▶ ASSIGNMENT
Below are records; reproduce exactly the lines from the first through the one containing "sc_groupCount : Z;".

▶ DATASET EXTRACT
(** ** Arrays of addresses *)

Definition add_address (l : list (list Z)) (val : list Z) : Z * list (list Z) :=
  if bool_decide (val ∈ l) then (ET_OK, l) else
  if Z.of_nat (length l) =? ET_MAXADDRESSES then (ET_ERROR, l) else (ET_OK, l ++ [val]).
Fixpoint remove_address (l : list (list Z)) (val : list Z) : list (list Z) :=
  match l with
  | [] => []
  | a :: l => if bool_decide (a = val) then l else a :: remove_address l val
  end.

(** ** The configuration *)

Record et_sys_config := mkSysConfig {
  sc_event_size : Z; sc_init : Z; sc_nevents : Z; sc_ntemps : Z; sc_nstations : Z; sc_nprocesses : Z; sc_nattachments : Z;
  sc_groupCount : Z; sc_groups : list Z; sc_filename : list Z; sc_port : Z; sc_serverport : Z;
  sc_tcpSendBufSize : Z; sc_tcpRecvBufSize : Z; sc_tcpNoDelay : Z; sc_bcastaddrs : list (list Z); sc_mcastaddrs : list (list Z)
}.
#[export] Instance eta_et_sys_config : Eta et_sys_config := λ c, mkSysConfig
  (sc_event_size c) (sc_init c) (sc_nevents c) (sc_ntemps c) (sc_nstations c) (sc_nprocesses c) (sc_nattachments c)
  (sc_groupCount c) (sc_groups c) (sc_filename c) (sc_port c) (sc_serverport c)
  (sc_tcpSendBufSize c) (sc_tcpRecvBufSize c) (sc_tcpNoDelay c) (sc_bcastaddrs c) (sc_mcastaddrs c).

(** [bcast] is the answer of the system about broadcast addresses, [None] an error. *)
Definition et_system_config_init (ptr allocated : bool) (bcast : option (list (list Z))) : Z * option et_sys_config :=
  if negb ptr || negb allocated then (ET_ERROR, None) else
  let bcast := default [] bcast in
  if ET_MAXADDRESSES <=? Z.of_nat (length bcast) then (ET_ERROR_NOMEM, None) else
  (ET_OK, Some (mkSysConfig ET_SYSTEM_ESIZE ET_STRUCT_OK ET_SYSTEM_EVENTS ET_SYSTEM_NTEMPS ET_SYSTEM_NSTATS ET_PROCESSES_MAX
     ET_ATTACHMENTS_MAX 1 (ET_SYSTEM_EVENTS :: replicate 199 0) [] ET_UDP_PORT ET_SERVER_PORT 0 0 1 bcast [])).

(** What the functions that set a field have in common: [ok] is the check of the value. *)
Definition sys_set (sc : option et_sys_config) (ok : et_sys_config → bool) (f : et_sys_config → et_sys_config)
  : Z * option et_sys_config :=
  match sc with
  | Some c => if negb (sc_init c =? ET_STRUCT_OK) || negb (ok c) then (ET_ERROR, Some c) else (ET_OK, Some (f c))
  | None => (ET_ERROR, None)
  end.
Definition sys_get {A} (read : et_sys_config → A) (sc : option et_sys_config) (ptr : bool) : Z * option A :=
  match sc with
  | Some c => if negb ptr || negb (sc_init c =? ET_STRUCT_OK) then (ET_ERROR, None) else (ET_OK, Some (read c))
  | None => (ET_ERROR, None)
  end.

▶ EXERCISE RESULT
(** ** Arrays of addresses *)

Definition add_address (l : list (list Z)) (val : list Z) : Z * list (list Z) :=
  if bool_decide (val ∈ l) then (ET_OK, l) else
  if Z.of_nat (length l) =? ET_MAXADDRESSES then (ET_ERROR, l) else (ET_OK, l ++ [val]).
Fixpoint remove_address (l : list (list Z)) (val : list Z) : list (list Z) :=
  match l with
  | [] => []
  | a :: l => if bool_decide (a = val) then l else a :: remove_address l val
  end.

(** ** The configuration *)

Record et_sys_config := mkSysConfig {
  sc_event_size : Z; sc_init : Z; sc_nevents : Z; sc_ntemps : Z; sc_nstations : Z; sc_nprocesses : Z; sc_nattachments : Z;
  sc_groupCount : Z; sc_groups : list Z; sc_filename : list Z; sc_port : Z; sc_serverport : Z;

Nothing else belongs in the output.